Drittens: resiliente Industrie
Inzwischen gehört es zum guten Ton, resiliente europäische Spitzenindustrien zu unterstützen, um Europas strategische Souveränität zu sichern. Richtig. Aber die Realität öffentlicher Vergaben sieht leider oft anders aus. Elementar sind offene Märkte mit gleichen Spielregeln für alle in Europa. Bizarrerweise aber diskriminiert Europa just die eigene Bahnindustrie. Denn sehr zu Recht gilt für europäische Unternehmen die Regel: Staatliche Subventionen sind nicht erlaubt. Das ist deshalb essenziell, weil sich mittels Subventionen Preise künstlich senken und mithin öffentliche Ausschreiben gewinnen lassen.
Nur: Genau das dürfen außereuropäische Staatskonzerne – in Europa. Folge: Milliarden von europäischen Steuergeldern aus dem EU-Haushalt und Konjunkturprogramm können für EU-Schienenprojekte an außereuropäische Staatskonzerne abfließen. Denn sie dürfen dank einer völlig aus der Zeit gefallenen Lücke in der EU-Subventionskontrolle europäische Wettbewerber subventioniert ausstechen.
Unfair ist das vor allem gegenüber den 400.000 Mitarbeiterinnen und Mitarbeitern in Europas Bahnindustrie, die in der Corona-Krise jeden Tag systemrelevante Leistungen gesichert haben. Arbeitsplätze und Innovationskraft „Made in Europe“ brauchen fairen, freien Wettbewerb.
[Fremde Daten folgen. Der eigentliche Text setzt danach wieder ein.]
Lemma capture_loop_lookup groups names name i caps :
  0 < i → name ≠ "" → length groups = i + length names →
  default ∅ (capture_loop groups caps i names) !! name =
    match last (omap (group_named name) (zip names (drop i groups))) with
    | Some v => Some v
    | None => default ∅ caps !! name
    end.
Proof.
  intros Hi Hname. revert i caps Hi. induction names as [|n names IH]; intros i caps Hi Hlen; [done|].
  simpl in Hlen. destruct (lookup_lt_is_Some_2 groups i) as [g Hg]; [lia|].
  simpl. rewrite IH by lia. rewrite (drop_S groups g i Hg). simpl. unfold group_named at 2. simpl.
  unfold add_capture. rewrite Hg. simpl.
  destruct (decide (n = name)) as [->|Hne].
  - rewrite decide_True by done. rewrite last_cons. destruct (last _); [done|].
    simpl. apply lookup_insert_eq.
  - destruct (last _); [done|]. case_decide; [|done]. simpl. by rewrite lookup_insert_ne.
Qed.

Lemma capture_loop_unnamed groups names i caps :
  default ∅ caps !! "" = None → default ∅ (capture_loop groups caps i names) !! "" = None.
Proof.
  revert i caps. induction names as [|n names IH]; intros i caps Hc; [done|]. simpl.
  apply IH. unfold add_capture. case_decide as Hn; [|done]. simpl.
  rewrite lookup_insert_ne; [done|naive_solver].
Qed.

(** The captures a rule that matches reports. *)
Definition captures_of (rule : MatchRule) (userMessage : string) (c : gmap string string) : Prop :=
  ∀ name, c !! name = captured rule userMessage name.

Lemma capture_loop_captured rule msg re groups :
  mr_ContentRegex rule ≠ "" → Compile (mr_ContentRegex rule) = Some re →
  FindStringSubmatch re msg = Some groups →
  captures_of rule msg (default matchedSentinel (capture_loop groups None 0 (SubexpNames re))).
Proof.
  intros Hr Hc Hf name. unfold captured, matchedSentinel.
  pose proof (FindStringSubmatch_length _ _ _ Hf) as Hlen.
  assert (default ∅ (None : captures) !! name = None) as Hnone by apply lookup_empty.
  destruct (decide (name = "")) as [->|Hname].
  { rewrite decide_True by auto. by apply capture_loop_unnamed. }
  rewrite decide_False by naive_solver. unfold regex_groups. rewrite Hc. simpl. rewrite Hf. simpl.
  destruct (SubexpNames re) as [|n names]; [by destruct groups|].
  destruct groups as [|g groups]; [done|]. simpl.
  rewrite capture_loop_lookup; [|lia|done|by simpl in *; lia]. unfold add_capture.
  rewrite decide_False by lia. rewrite Hnone, drop_0. simpl. rewrite drop_0.
  change (λ ng : string * string, if decide (ng.1 = name) then Some ng.2 else None) with (group_named name).
  by destruct (last _).
Qed.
Immerhin hat die EU-Kommission dafür nun Vorschläge gemacht. Entscheidend wird sein, dass diese nicht nur auf dem Papier, sondern de facto greifen. Dafür hat nur die EU-Kommission die Kompetenz, Neutralität und zentrale Rolle.
Auch die EU hat ihre Begeisterung für die Schiene entdeckt. Erster klimaneutraler Kontinent – das ist Europas Ziel bis 2050. Dafür muss Mobilität klimaneutral werden. Dass die Schiene dazu maßgeblich beitragen kann, daran besteht in Brüssel kein Zweifel. Kurzerhand deklariert die EU-Kommission das Jahr 2021 zum „European Year of Rail“. Besser hätte das Timing nicht sein können. Denn nur wer 2021 investiert, Innovationen fördert und strategisch Klima-Industrien wie die Bahn stärkt, wird bei der Neuordnung der Weltwirtschaft nach der Pandemie-Krise eine führende Rolle spielen.